Lo inhumano
o inhumano no es una condición animal, no pertenece a nada de lo que a la naturaleza se refiere, ni siquiera pertenece a lo humano –el sufijo “in”, que indica negación, lo revela con claridad. Pertenece, en cambio, a una realidad de orden espiritual: lo demoniaco, que el racionalismo niega y, por lo mismo, permite que continúe operando. “El mayor triunfo del demonio en nuestra época –escribió Baudelaire– es habernos hecho creer que no existe”. Esto no quiere decir que lo demoniaco está fuera de nosotros y que, como en la película El exorcista, llega del exterior para poseernos. Ideas como esas intentan, como muchas de las explicaciones emanadas del racionalismo, exculpar la libertad del ser humano en su propia deshumanización.
En realidad lo demoniaco es una elección de lo humano que se niega a sí mismo.
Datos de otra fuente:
(** No two entries of the list bear the same one of the names. *)
Definition bornOnce {E} (opts : E -> HandlerOptions) (names : list string)
    (l : list E) : Prop :=
  forall a, a ∈ names ->
    length (filter (fun x => bearsAlias a (opts x) = true) l) <= 1.

(** ** Names, removals and normalized entries *)

(** The names and aliases of the registered entries, absolute entries
    first, in registration order. *)
Definition namesOf (s : Stack) : list string :=
  concat (map entry_aliases (entriesOf s)).

(** Every reserved name is borne by an entry, every name borne is reserved,
    and no name is borne twice. *)
Definition wellNamed (s : Stack) : Prop :=
  NoDup (namesOf s) /\ entriesNameSet s = list_to_set (namesOf s).

(** No entry was registered with a truthy [override]. *)
Definition overrideFree (l : list MiddlewareEntry) : Prop :=
  Forall (fun e => truthy_flag (override (entry_options e)) = false) l.

(** [out] is what removing the entries selected by [hit] makes of [s]: the
    entries selected are gone and the others stay in order, the names of the
    entries selected are no longer reserved and the other reserved names
    stay, the cache is dropped if an entry was selected, and the value
    returned tells whether one was; if none was, nothing has changed. *)
Definition removes (hit : MiddlewareEntry -> bool) (s : Stack)
    (out : Stack * Result bool) : Prop :=
  let removed := filter (fun e => hit e = true) (entriesOf s) in
  snd out = Returned (bool_decide (removed <> []))
  /\ entriesOf (fst out) = filter (fun e => hit e = false) (entriesOf s)
  /\ (forall a, a ∈ entriesNameSet (fst out)
                <-> a ∈ entriesNameSet s
                    /\ forall e, e ∈ removed -> a ∉ entry_aliases e)
  /\ identifyOnResolve (fst out) = identifyOnResolve s
  /\ (removed <> [] -> cachedMiddlewareList (fst out) = None)
  /\ (removed = [] -> fst out = s).

(** The names and aliases of every registered entry are reserved. *)
Definition namesReserved (s : Stack) : Prop :=
  forall e a, e ∈ entriesOf s -> a ∈ entry_aliases e -> a ∈ entriesNameSet s.

(** From [s] to [s'] no reserved name is given back, and the names of the
    registered entries stay reserved if they were. *)
Definition keepsNames (s s' : Stack) : Prop :=
  (forall a, a ∈ entriesNameSet s -> a ∈ entriesNameSet s')
  /\ (namesReserved s -> namesReserved s').

(** One call of the public interface that neither sets [override] nor
    transfers entries in bulk: the state it leaves, whether it returns or
    throws. *)
Inductive plainCall : Stack -> Stack -> Prop :=
| call_add mw location o s :
    truthy_flag (override o) = false -> plainCall s (fst (add mw location o s))
| call_addRelativeTo mw location o s :
    truthy_flag (override o) = false -> plainCall s (fst (addRelativeTo mw location o s))
| call_remove toRemove s : plainCall s (fst (remove toRemove s))
| call_removeByTag toRemove s : plainCall s (fst (removeByTag toRemove s))
| call_identify s : plainCall s (fst (identify s))
| call_identifyOnResolve toggle s : plainCall s (fst (identifyOnResolveMethod toggle s))
| call_resolve (Handler Context : Type)
    (invoke : MiddlewareType -> Handler -> Context -> Handler)
    (handler : Handler) (context : Context) s :
    plainCall s (fst (resolve Handler Context invoke handler context s)).

(** The states a fresh stack reaches by such calls. *)
Definition plainlyReachable (s : Stack) : Prop := rtc plainCall constructStack s.

(** The normalized copies a resolution makes of the registered entries. *)
Definition normalizedEntries (absEntries : list AbsoluteMiddlewareEntry)
    (relEntries : list RelativeMiddlewareEntry) : list NormalizedEntry :=
  map asAbsolute (normalizeAbsolute absEntries)
  ++ map asRelative (normalizeRelative (length absEntries) relEntries).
Es su degradación –“no serviré”, es la palabra del demonio, según la mitopoiesis judeocristiana–: “No serviré a lo que soy; lo niego en mí, lo niego en los otros, lo niego en la naturaleza”. Su negación es la búsqueda desesperada del caos, de lo que no tiene rostro, de lo informe, de lo que carece de vida, de lo inhumano.